Assolto l'imputato dal reato di diffamazione, l'appello della parte civile - proposto agli effetti penali contro la relativa sentenza, nella vigenza dell'art. 577 cod. proc. pen. ed erroneamente qualificato dal giudice di appello come ricorso per cassazione a norma dell'art. 10 della legge 20 febbraio 2006 n. 46 - deve essere celebrato, anche se il reato è prescritto, non potendo trovare applicazione la regola dell'immediata declaratoria delle cause di non punibilità in assenza di una legittima investitura, in capo alla Corte di cassazione, della cognizione del fatto, rimessa al giudice di merito competente anche per consentire all'imputato, assolto con formula ampiamente liberatoria in primo grado, di difendersi adeguatamente, evitandogli di trovarsi esposto ad una inammissibile "reformatio in peius" pronunciata dal giudice di legittimità, incompetente a conoscere del gravame attivato. (Annulla senza rinvio, App.Mil.
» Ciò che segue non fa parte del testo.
(** The reply, the texts given to the guest and the next reference. [modem]
    is whether there is one and whether it has a callback. *)
Definition do_sms_send (malloc : Z -> option (list Z)) (modem : option bool) (args : option (list Z)) (now : list Z)
    (ref_num : Z) (rope : GsmRopeRec) : outcome (sms_reply * list (list Z) * Z) :=
  match args with
  | None => Ret (MissingArgument, [], ref_num)
  | Some args =>
      match split_blank args with
      | None => Ret (MissingArgument, [], ref_num)
      | Some (number, p) =>
          match sms_address_from_str number with
          | None => Ret (BadNumber, [], ref_num)
          | Some sender =>
              match sms_utf8_from_message_str p with
              | None => Ret (BadText, [], ref_num)
              | Some text =>
                  match modem with
                  | None => Ret (NoModem, [], ref_num)
                  | Some unsol_func =>
                      '(pdus, ref_num) ← smspdu_create_deliver_utf8 malloc text sender now ref_num rope;
                      match pdus with
                      | None => Ret (InternalError, [], ref_num)
                      | Some pdus => Ret (SmsSent, concat (amodem_receive_sms unsol_func <$> pdus), ref_num)
                      end
                  end
              end
          end
      end
  end.
(* ===== verification/ModemCalls.v ===== *)
(** The calls of the modem, telephony/android_modem.c: a table of four call
    slots, the AT commands that dial, answer and release calls, the console's
    [gsm] commands, and the timers of telephony/sysdeps_qemu.c that move an
    outgoing call on. The timers and the connections to other emulators keep
    pointers to slots, which are numbers here; freeing a call moves the later
    ones down, and what the table holds past [call_count] stays. *)
From stdpp Require Import strings.
From S2P Require Import Prelude CStrings ByteStream GsmText SmsPdu SimCard RemoteCall.
Open Scope list_scope.

Definition MAX_CALLS : Z := 4.
Definition MAX_EMERGENCY_NUMBERS : Z := 16.
Definition A_CALL_NUMBER_MAX_SIZE : Z := 16.
Definition CALL_DELAY_DIAL : Z := 1000.
Definition CALL_DELAY_ALERT : Z := 1000.

Definition A_CALL_OUTBOUND : Z := 0.
Definition A_CALL_INBOUND : Z := 1.

Definition A_CALL_ACTIVE : Z := 0.
Definition A_CALL_HELD : Z := 1.
Definition A_CALL_DIALING : Z := 2.
Definition A_CALL_ALERTING : Z := 3.
Definition A_CALL_INCOMING : Z := 4.
Definition A_CALL_WAITING : Z := 5.

Definition A_CALL_VOICE : Z := 0.

(** [dir], [state] and [mode] are numbers: a snapshot can hold any byte. *)
Record AVoiceCallRec := mkCall {
  c_id : Z;
  c_dir : Z;
  c_state : Z;
  c_mode : Z;
  c_multi : Z;
  c_number : list Z;
  c_timer : option nat;
  c_remote : bool;
}.

Definition with_state (st : Z) (c : AVoiceCallRec) : AVoiceCallRec :=
  mkCall (c_id c) (c_dir c) st (c_mode c) (c_multi c) (c_number c) (c_timer c) (c_remote c).
Definition with_id (id : Z) (c : AVoiceCallRec) : AVoiceCallRec :=
  mkCall id (c_dir c) (c_state c) (c_mode c) (c_multi c) (c_number c) (c_timer c) (c_remote c).

(** ** Timers *)

(** [st_timer] is the QEMUTimer, [None] for NULL, with its deadline when it
    is armed. The callback is [voice_call_event], [st_opaque] the slot. *)
Record SysTimerRec := mkTimer { st_timer : option (option Z); st_opaque : nat; st_next : option nat }.

Record SysTimers := mkTimers { t_pool : list SysTimerRec; t_free : option nat }.

Definition MAX_TIMERS : nat := 32.

Definition sys_init_timers : SysTimers :=
  mkTimers ((fun nn => mkTimer None 0 (if decide (nn < MAX_TIMERS - 1)%nat then Some (S nn) else None)) <$> seq 0 MAX_TIMERS) (Some 0%nat).

Definition sys_timer_alloc (s : SysTimers) : option nat * SysTimers :=
  match t_free s with
  | None => (None, s)
  | Some t =>
      match t_pool s !! t with
      | Some r => (Some t, mkTimers (<[t := mkTimer None (st_opaque r) None]> (t_pool s)) (st_next r))
      | None => (None, s)
      end
  end.

Definition sys_timer_create (s : SysTimers) : option nat * SysTimers := sys_timer_alloc s.

Definition sys_timer_free (s : SysTimers) (t : nat) : SysTimers :=
  mkTimers (alter (fun r => mkTimer None (st_opaque r) (t_free s)) t (t_pool s)) (Some t).

Definition sys_timer_destroy (s : SysTimers) (t : nat) : SysTimers := sys_timer_free s t.

(** With [voice_call_event]. A QEMUTimer that is replaced while it is armed
    stays in the list of timers after it is freed: [OutOfBounds]. *)
Definition sys_timer_set (s : SysTimers) (t : option nat) (when : Z) (opaque : nat) : outcome SysTimers :=
  t ← or_out t;
  r ← or_out (t_pool s !! t);
  match st_timer r with
  | Some (Some _) =>
      if (st_opaque r =? opaque)%nat then Ret (mkTimers (<[t := mkTimer (Some (Some when)) opaque (st_next r)]> (t_pool s)) (t_free s))
      else OutOfBounds
  | _ => Ret (mkTimers (<[t := mkTimer (Some (Some when)) opaque (st_next r)]> (t_pool s)) (t_free s))
  end.

(** ** The modem *)

Record AModemRec := mkModem {
  m_base_port : Z;
  m_calls : list AVoiceCallRec;
  m_call_count : Z;
  m_emergency_numbers : list (option (list Z));
  m_in_emergency : bool;
  m_unsol_func : bool;
}.

(** The modem with what it acts on: the timers, the unsolicited lines it has
    given to the guest, and the calls to other emulators, the latest last. *)
Record phone := mkPhone {
  p_modem : AModemRec;
  p_timers : SysTimers;
  p_unsol : list (list Z);
  p_remote : list RemoteCallRec;
}.

Definition set_calls (l : list AVoiceCallRec) (n : Z) (p : phone) : phone :=
  let m := p_modem p in
  mkPhone (mkModem (m_base_port m) l n (m_emergency_numbers m) (m_in_emergency m) (m_unsol_func m)) (p_timers p) (p_unsol p) (p_remote p).
Definition set_slot (nn : nat) (c : AVoiceCallRec) (p : phone) : phone :=
  set_calls (<[nn := c]> (m_calls (p_modem p))) (m_call_count (p_modem p)) p.
Definition set_emergency (p : phone) : phone :=
  let m := p_modem p in
  mkPhone (mkModem (m_base_port m) (m_calls m) (m_call_count m) (m_emergency_numbers m) true (m_unsol_func m)) (p_timers p) (p_unsol p) (p_remote p).
Definition set_timers (s : SysTimers) (p : phone) : phone := mkPhone (p_modem p) s (p_unsol p) (p_remote p).
Definition add_remote (r : option RemoteCallRec) (p : phone) : phone :=
  mkPhone (p_modem p) (p_timers p) (p_unsol p) (p_remote p ++ match r with Some r => [r] | None => [] end).

Definition amodem_unsol (line : list Z) (p : phone) : phone :=
  if m_unsol_func (p_modem p) then mkPhone (p_modem p) (p_timers p) (p_unsol p ++ [line]) (p_remote p) else p.

Definition amodem_send_calls_update (p : phone) : phone := amodem_unsol (chars "RING" ++ [13]) p.

Definition call_at (p : phone) (nn : nat) : outcome AVoiceCallRec := or_out (m_calls (p_modem p) !! nn).

(** The calls in use. *)
Definition live (p : phone) : list AVoiceCallRec := take (Z.to_nat (m_call_count (p_modem p))) (m_calls (p_modem p)).

(** [for (id = 0; id < call_count; id++)]: the first [id] no call has, plus
    one. *)
Fixpoint find_id (todo : nat) (id : Z) (ids : list Z) : Z :=
  match todo with
  | O => id
  | S todo => if bool_decide (id + 1 ∈ ids) then find_id todo (id + 1) ids else id
  end.

(** The slot, [None] for NULL. *)
Definition amodem_alloc_call (p : phone) : outcome (option nat * phone) :=
  let count := m_call_count (p_modem p) in
  if count <? MAX_CALLS then
    let nn := Z.to_nat count in
    let id := find_id nn 0 (c_id <$> live p) in
    c ← call_at p nn;
    Ret (Some nn, set_calls (<[nn := with_id (id + 1) c]> (m_calls (p_modem p))) (count + 1) p)
  else Ret (None, p).

(** [memmove(calls + nn, calls + nn + 1, (count - 1 - nn) * sizeof)]. *)
Definition move_down (l : list AVoiceCallRec) (nn count : nat) : list AVoiceCallRec :=
  take nn l ++ take (count - 1 - nn) (drop (S nn) l) ++ drop (count - 1) l.

Section Calls.
Context (connects : Z -> bool).

(** [nn] is the slot [call] points to. *)
Definition amodem_free_call (p : phone) (nn : nat) : outcome phone :=
  c ← call_at p nn;
  let p := match c_timer c with Some t => set_timers (sys_timer_destroy (p_timers p) t) p | None => p end in
  let p := if c_remote c then add_remote (remote_call_cancel connects (cstr (c_number c)) (m_base_port (p_modem p))) p else p in
  let c := mkCall (c_id c) (c_dir c) (c_state c) (c_mode c) (c_multi c) (c_number c) None false in
  let count := m_call_count (p_modem p) in
  if Z.of_nat nn <? count then
    Ret (set_calls (move_down (<[nn := c]> (m_calls (p_modem p))) nn (Z.to_nat count)) (count - 1) p)
  else CpuAbort.
(** The modem that has the message for [number] sends it when it is complete. *)
Definition route_sms (number : list Z) (pdu : SmsPDURec) (m : amodem) : outcome amodem :=
  if remote_number_string_to_port number <? 0 then Ret m
  else
    let rec := default sms_receiver_create (am_receiver m) in
    '(index, rec) ← sms_receiver_add_submit_pdu rec pdu (e_addr e);
    if index <=? 0 then Ret (with_receiver rec (am_ref_num m) m)
    else
      from ← or_out (sms_address_from_str (own_number (m_base_port (p_modem (am_phone m)))));
      '(deliver, rec, ref_num) ← sms_receiver_create_deliver (e_malloc e) rec index from (e_stamp e) (am_ref_num m) (e_addr e) (e_rope e);
      let m := with_receiver rec ref_num m in
      match deliver with
      | None => Ret m
      | Some l => Ret (with_phone (send_pdus number l (am_phone m)) m)
      end.

Definition handleSendSMSText (cmd : list Z) (m : amodem) : outcome (list Z * amodem) :=
  let cmd := if bool_decide (last cmd = Some 26) then take (length cmd - 1) cmd else cmd in
  match smspdu_create_from_hex cmd with
  | None => Ret (chars "+CMS ERROR: INVALID SMS PDU", m)
  | Some pdu =>
      let '(ok, address) := smspdu_get_receiver_address pdu (e_addr e) in
      if negb ok then Ret (chars "+CMS ERROR: BAD SMS RECEIVER ADDRESS", m)
      else
        '(temp, numlen) ← sms_address_to_str address (e_temp e);
        m ← (if 15 <? numlen then Ret m else route_sms (full_number (take (Z.to_nat numlen) temp)) pdu m);
        Ret (chars "+CMGS: 0" ++ [13] ++ chars "OK" ++ [13], m)
  end.

(** ** The table of commands *)

(** Handlers of [ModemCalls] and [SimCard] as handlers of the table. *)
Definition on_phone (f : list Z -> phone -> outcome phone) (cmd : list Z) (m : amodem) : outcome (answer * amodem) :=
  p ← f cmd (am_phone m); Ret (NoAnswer, with_phone p m).

Definition at_dial (cmd : list Z) (m : amodem) : outcome (answer * amodem) :=
  cmd ← after "D" cmd; '(s, p) ← handleDial cmd (am_phone m) (e_ms e); Ret (OutBuff s, with_phone p m).
Definition at_hangup (cmd : list Z) (m : amodem) : outcome (answer * amodem) :=
  cmd ← after "+CHLD=" cmd; on_phone (handleHangup (e_connects e)) cmd m.
Definition at_pin (cmd : list Z) (m : amodem) : outcome (answer * amodem) :=
  cmd ← after "+CPIN=" cmd; let '(s, sim) := handleChangeOrEnterPIN cmd (am_sim m) in Ret (Text s, with_sim sim m).
Definition at_calls (m : amodem) : outcome (answer * amodem) := a ← amodem_end_line (handleListCurrentCalls (am_phone m)); Ret (a, m).

(** A command is given in full or, behind an exclamation mark in the source,
    by its start. *)
Inductive at_name := Exact (s : list Z) | Start (s : list Z).

(** A fixed answer, a handler, or just OK. *)
Inductive at_action := Fixed (s : list Z) | Handler (f : list Z -> amodem -> outcome (answer * amodem)) | JustOK.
Roma,16 giugno 2006)

Cassazione penale sez. un.  29 marzo 2007 n. 27614  

 

L'impugnazione (nella specie appello) proposta, agli effetti penali, dalla persona offesa costituita parte civile contro la sentenza emessa, nei procedimenti relativi a reati di ingiuria e diffamazione, prima della data di entrata in vigore dell'art. 9 della l. 20 febbraio 2006, n. 46, che ha abrogato l'art. 577 c.p.p., il quale prevedeva l'esperibilità di tale rimedio, conserva la sua efficacia anche dopo quella data, stante l'assenza di una disciplina transitoria espressa in senso derogatorio, tale non potendo considerarsi quella contenuta nell'art. 10 della medesima legge.

Cassazione penale sez. un.  29 marzo 2007 n. 27614  

 

La sopravvenuta abrogazione, a opera dell'art. 9 l. 20 febbraio 2006 n. 46, dell'art. 577 c.p.p., relativo al potere della persona offesa costituita parte civile di impugnare, anche agli effetti penali, le sentenze per i reati di ingiuria e diffamazione, non determina l'inammissibilità delle impugnazioni proposte prima dell' entrata in vigore della norma abrogatrice, in assenza di una disciplina transitoria che ne preveda la retroattività in deroga al generale principio del "tempus regit actum", secondo cui il giudizio di validità degli atti deve riferirsi alla legge vigente al momento della loro emanazione e non a quello, successivo, di produzione degli effetti.